In a published statement, she described her Cilla Vee Movement Projects as "a multi-disciplinary performing arts company designed to explore ways in which movement, as a performance art form, can go beyond the anticipated format of standard dance choreography."
To that end, she has planned five differently themed events, one for each workday this week.
Today's installation is called "Between Ma and a Soft Space," named for the Japanese word meaning "the silence between sounds, the space between shapes and the stillness between movements."
Breaking the stillness will be music from the microtonal guitar of David Beardsley, and live gesture drawings and video projection by Lara Hanson.
Tomorrow's event, "Gold Leaf," features a sitarist and a band called Joyful Sonic Wash, and will involve the spinning of webs out of gold thread.

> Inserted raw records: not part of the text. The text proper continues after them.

Definition set_localStorage_authToken (x : option jsstring) (a : App) : App :=
  {| page_state := page_state a;
     currentUser := currentUser a;
     authToken := authToken a;
     localStorage_authToken := x;
     loginSection_display := loginSection_display a;
     registerSection_display := registerSection_display a;
     dashboardSection_display := dashboardSection_display a;
     logout_btn_display := logout_btn_display a;
     uploadModal_display := uploadModal_display a;
     login_username := login_username a;
     login_password := login_password a;
     register_username := register_username a;
     register_email := register_email a;
     register_password := register_password a;
     video_title := video_title a;
     video_description := video_description a;
     video_file := video_file a;
     video_title_default := video_title_default a;
     video_description_default := video_description_default a;
     sent := sent a |}.

Definition set_loginSection_display (x : jsstring) (a : App) : App :=
  {| page_state := page_state a;
     currentUser := currentUser a;
     authToken := authToken a;
     localStorage_authToken := localStorage_authToken a;
     loginSection_display := x;
     registerSection_display := registerSection_display a;
     dashboardSection_display := dashboardSection_display a;
     logout_btn_display := logout_btn_display a;
     uploadModal_display := uploadModal_display a;
     login_username := login_username a;
     login_password := login_password a;
     register_username := register_username a;
     register_email := register_email a;
     register_password := register_password a;
     video_title := video_title a;
     video_description := video_description a;
     video_file := video_file a;
     video_title_default := video_title_default a;
     video_description_default := video_description_default a;
     sent := sent a |}.

Definition set_registerSection_display (x : jsstring) (a : App) : App :=
  {| page_state := page_state a;
     currentUser := currentUser a;
     authToken := authToken a;
     localStorage_authToken := localStorage_authToken a;
     loginSection_display := loginSection_display a;
     registerSection_display := x;
     dashboardSection_display := dashboardSection_display a;
     logout_btn_display := logout_btn_display a;
     uploadModal_display := uploadModal_display a;
     login_username := login_username a;
     login_password := login_password a;
     register_username := register_username a;
     register_email := register_email a;
     register_password := register_password a;
     video_title := video_title a;
     video_description := video_description a;
     video_file := video_file a;
     video_title_default := video_title_default a;
     video_description_default := video_description_default a;
     sent := sent a |}.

Far less contemplative promises to be Wednesday's "Carmen Miranda Tropical Installation," described as "vibrant, lush and exotic," with plants, flowers and baskets brimming with fruit. There'll also be music by the incongruously named Yukijurushi Bossa Nova Band; artist Wanda Raimundi-Ortiz will make live paintings.
On Thursday, in an event titled "Human Clay," the sculptor Hisayasu Takashio promises to construct landscapes out of human bodies, together with rope and twisted tree branches. Sabine Arnaud and Marianne Giosa will be making music as well as live gesture drawings.
Perhaps most inspiring of all will be Friday's event, "From the Deep," which will feature a whirlpool of sea creatures and water spirits, as well as a "mystical" jazz improvisation from Daniel Carter and Marianne Giosa and art by Peter Shapiro.
If Cilla Vee lives up to Chashama's last festival, it will be one more reason why Manhattan is the best place to be in summer.